--- Data shown ---

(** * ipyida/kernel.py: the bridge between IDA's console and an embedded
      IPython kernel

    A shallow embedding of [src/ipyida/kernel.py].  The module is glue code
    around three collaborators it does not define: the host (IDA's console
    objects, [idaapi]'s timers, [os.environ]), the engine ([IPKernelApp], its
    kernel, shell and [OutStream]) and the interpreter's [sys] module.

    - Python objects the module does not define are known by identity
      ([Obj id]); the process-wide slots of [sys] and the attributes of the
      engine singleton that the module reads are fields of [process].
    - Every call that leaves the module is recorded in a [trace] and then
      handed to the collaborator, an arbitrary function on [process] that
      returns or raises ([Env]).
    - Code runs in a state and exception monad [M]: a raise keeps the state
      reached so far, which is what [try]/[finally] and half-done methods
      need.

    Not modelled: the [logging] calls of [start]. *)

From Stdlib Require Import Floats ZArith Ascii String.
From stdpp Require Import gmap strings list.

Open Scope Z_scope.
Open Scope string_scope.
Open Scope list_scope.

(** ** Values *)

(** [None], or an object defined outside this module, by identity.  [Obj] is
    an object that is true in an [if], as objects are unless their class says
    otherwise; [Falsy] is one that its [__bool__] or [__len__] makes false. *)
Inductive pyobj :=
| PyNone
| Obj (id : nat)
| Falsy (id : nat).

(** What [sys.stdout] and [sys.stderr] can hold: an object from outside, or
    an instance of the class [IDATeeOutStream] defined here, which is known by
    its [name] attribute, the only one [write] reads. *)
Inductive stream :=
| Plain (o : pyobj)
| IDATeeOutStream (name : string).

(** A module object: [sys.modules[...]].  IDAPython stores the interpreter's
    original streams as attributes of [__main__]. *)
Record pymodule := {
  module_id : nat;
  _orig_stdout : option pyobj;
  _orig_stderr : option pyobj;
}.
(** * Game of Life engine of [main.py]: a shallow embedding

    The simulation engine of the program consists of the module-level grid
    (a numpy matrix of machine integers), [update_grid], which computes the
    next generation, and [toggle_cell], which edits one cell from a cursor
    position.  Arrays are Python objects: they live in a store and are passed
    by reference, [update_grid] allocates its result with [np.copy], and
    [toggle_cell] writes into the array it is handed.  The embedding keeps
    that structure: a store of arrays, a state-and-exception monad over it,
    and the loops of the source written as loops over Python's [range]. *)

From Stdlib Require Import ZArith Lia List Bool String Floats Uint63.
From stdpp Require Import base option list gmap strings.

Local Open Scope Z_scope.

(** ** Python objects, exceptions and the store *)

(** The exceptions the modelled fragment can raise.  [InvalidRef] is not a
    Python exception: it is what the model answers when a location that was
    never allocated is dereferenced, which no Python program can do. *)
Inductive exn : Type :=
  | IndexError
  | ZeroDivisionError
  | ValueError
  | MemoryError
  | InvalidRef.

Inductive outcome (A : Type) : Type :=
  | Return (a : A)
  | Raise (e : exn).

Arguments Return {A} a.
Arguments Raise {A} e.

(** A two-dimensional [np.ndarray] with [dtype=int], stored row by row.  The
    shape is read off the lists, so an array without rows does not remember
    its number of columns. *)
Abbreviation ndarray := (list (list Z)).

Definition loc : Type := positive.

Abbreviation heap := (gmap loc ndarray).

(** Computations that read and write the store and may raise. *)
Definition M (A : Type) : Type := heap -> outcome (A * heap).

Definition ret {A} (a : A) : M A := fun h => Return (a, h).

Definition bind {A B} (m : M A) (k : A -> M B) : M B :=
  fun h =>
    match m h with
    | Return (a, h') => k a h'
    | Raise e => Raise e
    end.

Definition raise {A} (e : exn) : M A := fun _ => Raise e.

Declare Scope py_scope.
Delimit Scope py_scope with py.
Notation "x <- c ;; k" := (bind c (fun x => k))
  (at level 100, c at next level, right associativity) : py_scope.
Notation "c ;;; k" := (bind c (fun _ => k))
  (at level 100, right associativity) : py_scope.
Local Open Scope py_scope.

---
--- Data shown ---

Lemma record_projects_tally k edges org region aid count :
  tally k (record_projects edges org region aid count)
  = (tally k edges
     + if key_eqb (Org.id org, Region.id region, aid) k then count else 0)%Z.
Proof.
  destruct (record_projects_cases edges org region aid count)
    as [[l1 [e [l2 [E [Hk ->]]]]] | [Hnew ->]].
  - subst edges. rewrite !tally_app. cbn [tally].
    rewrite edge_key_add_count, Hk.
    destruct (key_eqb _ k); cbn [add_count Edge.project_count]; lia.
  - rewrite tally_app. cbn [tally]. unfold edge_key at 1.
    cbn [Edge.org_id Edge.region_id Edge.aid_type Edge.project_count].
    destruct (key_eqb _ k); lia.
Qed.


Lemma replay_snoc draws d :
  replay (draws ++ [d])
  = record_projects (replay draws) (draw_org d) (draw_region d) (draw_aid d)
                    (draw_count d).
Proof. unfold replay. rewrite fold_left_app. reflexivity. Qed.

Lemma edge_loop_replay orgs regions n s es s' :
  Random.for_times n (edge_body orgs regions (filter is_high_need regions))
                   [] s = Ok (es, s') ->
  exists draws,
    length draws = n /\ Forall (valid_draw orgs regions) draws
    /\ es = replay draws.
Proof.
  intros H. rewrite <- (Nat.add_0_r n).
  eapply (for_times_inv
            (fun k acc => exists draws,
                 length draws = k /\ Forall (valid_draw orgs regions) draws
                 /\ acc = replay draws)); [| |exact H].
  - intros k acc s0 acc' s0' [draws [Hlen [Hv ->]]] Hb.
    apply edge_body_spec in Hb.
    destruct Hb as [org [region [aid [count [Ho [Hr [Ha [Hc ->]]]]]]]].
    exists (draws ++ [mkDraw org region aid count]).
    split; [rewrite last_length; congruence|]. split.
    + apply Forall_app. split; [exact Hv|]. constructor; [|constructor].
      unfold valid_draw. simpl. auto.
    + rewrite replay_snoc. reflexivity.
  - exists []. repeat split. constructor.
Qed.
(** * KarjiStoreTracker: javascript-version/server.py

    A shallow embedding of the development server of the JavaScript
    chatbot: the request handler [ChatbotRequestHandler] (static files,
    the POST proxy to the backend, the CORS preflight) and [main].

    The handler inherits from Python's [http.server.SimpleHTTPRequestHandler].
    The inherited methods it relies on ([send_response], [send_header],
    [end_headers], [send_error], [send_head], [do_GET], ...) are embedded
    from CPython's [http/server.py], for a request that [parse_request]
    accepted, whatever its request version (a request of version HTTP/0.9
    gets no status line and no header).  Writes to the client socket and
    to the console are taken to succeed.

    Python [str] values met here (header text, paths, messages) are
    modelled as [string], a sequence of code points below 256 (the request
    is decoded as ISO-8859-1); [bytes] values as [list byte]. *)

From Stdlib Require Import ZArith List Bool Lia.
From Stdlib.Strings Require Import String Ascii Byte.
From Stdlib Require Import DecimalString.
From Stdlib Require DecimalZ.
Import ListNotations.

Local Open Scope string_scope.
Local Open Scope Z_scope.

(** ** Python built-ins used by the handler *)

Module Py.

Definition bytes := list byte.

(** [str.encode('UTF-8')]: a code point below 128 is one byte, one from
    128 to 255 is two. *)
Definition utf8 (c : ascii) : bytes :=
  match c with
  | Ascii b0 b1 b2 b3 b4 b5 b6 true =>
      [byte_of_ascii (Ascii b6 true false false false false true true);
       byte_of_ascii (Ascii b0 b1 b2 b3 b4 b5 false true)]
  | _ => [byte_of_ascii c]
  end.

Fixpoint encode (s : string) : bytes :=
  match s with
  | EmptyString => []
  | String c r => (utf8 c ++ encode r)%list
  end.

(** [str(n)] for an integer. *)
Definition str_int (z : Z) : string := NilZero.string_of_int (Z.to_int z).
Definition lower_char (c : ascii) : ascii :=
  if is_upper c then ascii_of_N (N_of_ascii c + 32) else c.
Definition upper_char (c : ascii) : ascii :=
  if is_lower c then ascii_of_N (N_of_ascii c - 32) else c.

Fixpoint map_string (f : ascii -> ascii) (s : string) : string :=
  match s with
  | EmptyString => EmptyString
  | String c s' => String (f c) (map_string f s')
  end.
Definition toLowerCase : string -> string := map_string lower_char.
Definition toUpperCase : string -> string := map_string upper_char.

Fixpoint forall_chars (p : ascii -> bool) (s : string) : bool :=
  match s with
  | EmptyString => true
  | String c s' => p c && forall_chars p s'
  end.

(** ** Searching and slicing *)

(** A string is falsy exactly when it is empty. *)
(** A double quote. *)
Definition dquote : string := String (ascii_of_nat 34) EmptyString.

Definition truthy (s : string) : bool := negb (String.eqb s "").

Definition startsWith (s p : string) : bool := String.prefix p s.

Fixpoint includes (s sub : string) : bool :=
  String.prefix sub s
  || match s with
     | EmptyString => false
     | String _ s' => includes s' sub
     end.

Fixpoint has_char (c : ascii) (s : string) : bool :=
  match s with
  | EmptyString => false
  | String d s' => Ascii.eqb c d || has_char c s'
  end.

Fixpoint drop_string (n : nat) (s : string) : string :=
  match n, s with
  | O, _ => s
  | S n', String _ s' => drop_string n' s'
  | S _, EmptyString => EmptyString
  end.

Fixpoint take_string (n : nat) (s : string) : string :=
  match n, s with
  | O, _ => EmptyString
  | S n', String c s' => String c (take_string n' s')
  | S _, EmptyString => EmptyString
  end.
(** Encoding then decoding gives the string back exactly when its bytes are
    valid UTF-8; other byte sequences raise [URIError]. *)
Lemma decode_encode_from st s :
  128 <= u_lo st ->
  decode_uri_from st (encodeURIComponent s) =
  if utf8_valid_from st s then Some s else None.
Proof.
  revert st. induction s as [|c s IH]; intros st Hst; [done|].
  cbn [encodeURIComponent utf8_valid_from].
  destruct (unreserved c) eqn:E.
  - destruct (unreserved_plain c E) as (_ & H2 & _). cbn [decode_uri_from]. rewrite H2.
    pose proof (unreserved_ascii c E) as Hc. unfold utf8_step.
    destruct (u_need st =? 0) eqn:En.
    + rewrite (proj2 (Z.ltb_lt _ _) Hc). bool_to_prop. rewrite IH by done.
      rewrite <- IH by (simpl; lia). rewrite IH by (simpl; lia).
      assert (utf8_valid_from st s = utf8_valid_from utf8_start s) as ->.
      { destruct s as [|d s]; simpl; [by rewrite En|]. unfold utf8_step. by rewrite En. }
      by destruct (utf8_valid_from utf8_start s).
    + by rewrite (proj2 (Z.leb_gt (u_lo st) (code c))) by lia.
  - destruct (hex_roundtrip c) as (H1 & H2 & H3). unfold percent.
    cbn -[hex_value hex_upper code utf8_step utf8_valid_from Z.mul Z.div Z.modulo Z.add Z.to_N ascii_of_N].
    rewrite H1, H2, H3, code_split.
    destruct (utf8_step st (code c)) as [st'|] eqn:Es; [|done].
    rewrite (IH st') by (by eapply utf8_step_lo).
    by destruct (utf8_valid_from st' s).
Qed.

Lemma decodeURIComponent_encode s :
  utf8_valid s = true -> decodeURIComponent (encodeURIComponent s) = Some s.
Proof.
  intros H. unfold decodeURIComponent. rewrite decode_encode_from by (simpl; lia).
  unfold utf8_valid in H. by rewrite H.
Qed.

---
--- Data shown ---

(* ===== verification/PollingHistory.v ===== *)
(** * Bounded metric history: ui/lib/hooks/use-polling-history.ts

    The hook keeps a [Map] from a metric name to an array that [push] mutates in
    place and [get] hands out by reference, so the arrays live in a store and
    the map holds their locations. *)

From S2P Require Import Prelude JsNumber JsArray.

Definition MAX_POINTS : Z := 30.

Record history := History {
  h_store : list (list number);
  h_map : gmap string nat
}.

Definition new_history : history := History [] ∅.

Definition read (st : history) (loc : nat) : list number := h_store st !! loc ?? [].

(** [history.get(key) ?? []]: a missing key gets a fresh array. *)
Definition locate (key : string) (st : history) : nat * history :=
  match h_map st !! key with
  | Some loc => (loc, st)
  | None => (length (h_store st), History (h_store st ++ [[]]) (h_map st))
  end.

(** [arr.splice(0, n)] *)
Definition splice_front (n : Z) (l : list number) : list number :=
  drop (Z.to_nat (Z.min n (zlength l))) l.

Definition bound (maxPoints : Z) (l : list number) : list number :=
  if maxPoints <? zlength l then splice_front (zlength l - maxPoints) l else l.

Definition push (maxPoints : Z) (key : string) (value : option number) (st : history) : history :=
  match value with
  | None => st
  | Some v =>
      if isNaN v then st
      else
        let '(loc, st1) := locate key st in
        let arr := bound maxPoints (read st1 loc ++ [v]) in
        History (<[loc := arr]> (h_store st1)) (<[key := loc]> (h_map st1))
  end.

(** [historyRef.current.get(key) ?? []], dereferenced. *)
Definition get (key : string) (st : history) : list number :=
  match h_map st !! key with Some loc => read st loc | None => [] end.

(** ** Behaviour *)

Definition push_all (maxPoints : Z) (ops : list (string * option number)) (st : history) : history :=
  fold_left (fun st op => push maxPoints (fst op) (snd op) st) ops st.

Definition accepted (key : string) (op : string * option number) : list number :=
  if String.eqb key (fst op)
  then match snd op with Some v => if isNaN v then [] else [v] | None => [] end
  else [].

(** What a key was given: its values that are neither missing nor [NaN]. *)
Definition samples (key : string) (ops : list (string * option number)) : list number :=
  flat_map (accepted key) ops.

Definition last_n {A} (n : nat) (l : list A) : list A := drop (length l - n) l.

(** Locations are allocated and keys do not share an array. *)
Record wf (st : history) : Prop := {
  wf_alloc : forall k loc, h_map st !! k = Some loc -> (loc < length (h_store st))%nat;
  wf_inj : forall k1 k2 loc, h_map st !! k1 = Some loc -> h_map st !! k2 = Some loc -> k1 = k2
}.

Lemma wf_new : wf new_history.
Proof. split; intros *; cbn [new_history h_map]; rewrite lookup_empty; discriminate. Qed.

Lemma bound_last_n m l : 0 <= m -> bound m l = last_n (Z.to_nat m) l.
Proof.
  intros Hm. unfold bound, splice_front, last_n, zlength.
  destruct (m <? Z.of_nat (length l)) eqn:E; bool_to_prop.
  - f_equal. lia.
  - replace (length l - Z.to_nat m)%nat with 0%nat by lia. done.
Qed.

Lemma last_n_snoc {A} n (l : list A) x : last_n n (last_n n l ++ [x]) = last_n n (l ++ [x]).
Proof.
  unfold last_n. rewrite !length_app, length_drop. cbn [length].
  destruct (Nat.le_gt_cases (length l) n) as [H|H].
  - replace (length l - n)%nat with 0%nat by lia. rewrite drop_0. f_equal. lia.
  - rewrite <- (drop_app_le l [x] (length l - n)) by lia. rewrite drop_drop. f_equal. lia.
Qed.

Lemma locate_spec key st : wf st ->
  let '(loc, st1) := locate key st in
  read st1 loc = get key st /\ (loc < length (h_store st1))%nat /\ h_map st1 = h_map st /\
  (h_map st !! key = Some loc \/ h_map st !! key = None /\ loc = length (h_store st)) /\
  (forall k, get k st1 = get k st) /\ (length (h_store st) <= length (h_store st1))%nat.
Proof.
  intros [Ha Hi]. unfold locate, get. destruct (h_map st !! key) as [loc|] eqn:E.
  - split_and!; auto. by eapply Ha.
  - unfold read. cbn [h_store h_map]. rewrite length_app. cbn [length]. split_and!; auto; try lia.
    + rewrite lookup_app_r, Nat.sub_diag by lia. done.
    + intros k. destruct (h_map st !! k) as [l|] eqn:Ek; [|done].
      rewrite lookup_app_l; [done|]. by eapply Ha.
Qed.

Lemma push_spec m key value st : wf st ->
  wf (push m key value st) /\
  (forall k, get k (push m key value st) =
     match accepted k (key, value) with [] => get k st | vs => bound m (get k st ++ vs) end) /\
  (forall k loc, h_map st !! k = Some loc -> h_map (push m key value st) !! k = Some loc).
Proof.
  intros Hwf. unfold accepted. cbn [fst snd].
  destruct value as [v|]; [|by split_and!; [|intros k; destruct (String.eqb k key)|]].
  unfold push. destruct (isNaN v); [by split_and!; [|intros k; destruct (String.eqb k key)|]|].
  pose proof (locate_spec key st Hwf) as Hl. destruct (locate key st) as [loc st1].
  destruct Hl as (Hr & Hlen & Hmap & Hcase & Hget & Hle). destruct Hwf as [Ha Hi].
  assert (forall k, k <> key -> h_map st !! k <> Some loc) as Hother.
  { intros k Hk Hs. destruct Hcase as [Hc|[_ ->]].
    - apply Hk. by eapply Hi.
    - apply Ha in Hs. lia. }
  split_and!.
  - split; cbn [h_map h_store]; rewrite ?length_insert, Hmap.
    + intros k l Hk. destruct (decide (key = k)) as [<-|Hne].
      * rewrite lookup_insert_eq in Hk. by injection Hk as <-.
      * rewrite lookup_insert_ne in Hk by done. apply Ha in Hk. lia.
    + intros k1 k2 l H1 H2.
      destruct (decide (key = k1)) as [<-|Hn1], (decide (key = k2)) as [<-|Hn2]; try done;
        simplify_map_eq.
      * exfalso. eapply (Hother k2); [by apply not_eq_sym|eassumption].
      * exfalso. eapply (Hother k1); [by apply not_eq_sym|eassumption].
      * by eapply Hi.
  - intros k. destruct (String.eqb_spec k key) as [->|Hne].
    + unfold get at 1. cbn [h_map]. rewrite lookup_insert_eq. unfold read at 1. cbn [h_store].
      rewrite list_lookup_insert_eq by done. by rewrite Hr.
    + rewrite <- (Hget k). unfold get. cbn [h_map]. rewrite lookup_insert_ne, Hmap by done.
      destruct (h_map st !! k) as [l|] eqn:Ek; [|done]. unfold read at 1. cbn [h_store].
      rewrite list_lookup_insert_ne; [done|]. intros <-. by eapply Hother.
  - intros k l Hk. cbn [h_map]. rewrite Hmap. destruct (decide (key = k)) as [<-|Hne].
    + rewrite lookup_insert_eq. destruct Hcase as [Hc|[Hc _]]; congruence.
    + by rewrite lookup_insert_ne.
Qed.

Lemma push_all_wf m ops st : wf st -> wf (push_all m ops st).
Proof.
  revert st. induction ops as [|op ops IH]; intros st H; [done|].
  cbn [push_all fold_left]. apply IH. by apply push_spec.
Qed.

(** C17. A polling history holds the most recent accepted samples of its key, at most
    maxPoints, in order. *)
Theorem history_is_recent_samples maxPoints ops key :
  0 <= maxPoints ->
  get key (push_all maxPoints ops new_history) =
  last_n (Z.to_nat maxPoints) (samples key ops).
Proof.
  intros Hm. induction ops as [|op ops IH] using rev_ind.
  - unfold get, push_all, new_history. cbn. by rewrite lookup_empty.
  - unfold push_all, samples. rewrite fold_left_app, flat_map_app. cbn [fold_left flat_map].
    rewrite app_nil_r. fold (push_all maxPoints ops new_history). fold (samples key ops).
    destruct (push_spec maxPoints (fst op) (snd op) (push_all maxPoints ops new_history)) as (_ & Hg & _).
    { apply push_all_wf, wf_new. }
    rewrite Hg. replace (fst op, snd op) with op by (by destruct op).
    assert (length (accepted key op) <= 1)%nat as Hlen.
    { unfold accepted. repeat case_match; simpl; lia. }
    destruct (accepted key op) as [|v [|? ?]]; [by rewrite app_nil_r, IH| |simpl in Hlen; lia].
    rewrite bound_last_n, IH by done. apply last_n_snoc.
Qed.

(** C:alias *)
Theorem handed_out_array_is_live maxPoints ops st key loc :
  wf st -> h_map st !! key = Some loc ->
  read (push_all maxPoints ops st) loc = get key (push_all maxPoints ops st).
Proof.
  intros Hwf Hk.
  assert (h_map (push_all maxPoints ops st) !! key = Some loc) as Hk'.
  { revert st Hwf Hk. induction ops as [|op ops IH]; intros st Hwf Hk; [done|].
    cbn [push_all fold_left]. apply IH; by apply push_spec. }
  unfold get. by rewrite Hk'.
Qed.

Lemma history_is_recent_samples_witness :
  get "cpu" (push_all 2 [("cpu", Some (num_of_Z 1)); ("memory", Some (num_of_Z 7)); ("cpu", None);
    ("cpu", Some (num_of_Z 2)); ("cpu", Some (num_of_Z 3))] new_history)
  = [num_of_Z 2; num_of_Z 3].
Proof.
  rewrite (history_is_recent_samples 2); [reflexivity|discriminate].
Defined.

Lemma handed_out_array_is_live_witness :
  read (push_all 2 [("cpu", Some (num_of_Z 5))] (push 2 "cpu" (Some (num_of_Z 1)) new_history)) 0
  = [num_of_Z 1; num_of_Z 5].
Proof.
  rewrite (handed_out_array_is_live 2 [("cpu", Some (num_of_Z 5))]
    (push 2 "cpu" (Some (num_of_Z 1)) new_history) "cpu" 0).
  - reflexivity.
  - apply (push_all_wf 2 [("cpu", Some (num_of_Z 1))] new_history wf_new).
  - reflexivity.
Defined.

---

> [Task directions]
Beginning with the line that has "Lemma wf_new : wf new_history." and ending with the line that has "rewrite lookup_app_l; [done|].", set down the lines above exactly and include no others.

> [Result]
Lemma wf_new : wf new_history.
Proof. split; intros *; cbn [new_history h_map]; rewrite lookup_empty; discriminate. Qed.

Lemma bound_last_n m l : 0 <= m -> bound m l = last_n (Z.to_nat m) l.
Proof.
  intros Hm. unfold bound, splice_front, last_n, zlength.
  destruct (m <? Z.of_nat (length l)) eqn:E; bool_to_prop.
  - f_equal. lia.
  - replace (length l - Z.to_nat m)%nat with 0%nat by lia. done.
Qed.

Lemma last_n_snoc {A} n (l : list A) x : last_n n (last_n n l ++ [x]) = last_n n (l ++ [x]).
Proof.
  unfold last_n. rewrite !length_app, length_drop. cbn [length].
  destruct (Nat.le_gt_cases (length l) n) as [H|H].
  - replace (length l - n)%nat with 0%nat by lia. rewrite drop_0. f_equal. lia.
  - rewrite <- (drop_app_le l [x] (length l - n)) by lia. rewrite drop_drop. f_equal. lia.
Qed.

Lemma locate_spec key st : wf st ->
  let '(loc, st1) := locate key st in
  read st1 loc = get key st /\ (loc < length (h_store st1))%nat /\ h_map st1 = h_map st /\
  (h_map st !! key = Some loc \/ h_map st !! key = None /\ loc = length (h_store st)) /\
  (forall k, get k st1 = get k st) /\ (length (h_store st) <= length (h_store st1))%nat.
Proof.
  intros [Ha Hi]. unfold locate, get. destruct (h_map st !! key) as [loc|] eqn:E.
  - split_and!; auto. by eapply Ha.
  - unfold read. cbn [h_store h_map]. rewrite length_app. cbn [length]. split_and!; auto; try lia.
    + rewrite lookup_app_r, Nat.sub_diag by lia. done.
    + intros k. destruct (h_map st !! k) as [l|] eqn:Ek; [|done].
      rewrite lookup_app_l; [done|]. by eapply Ha.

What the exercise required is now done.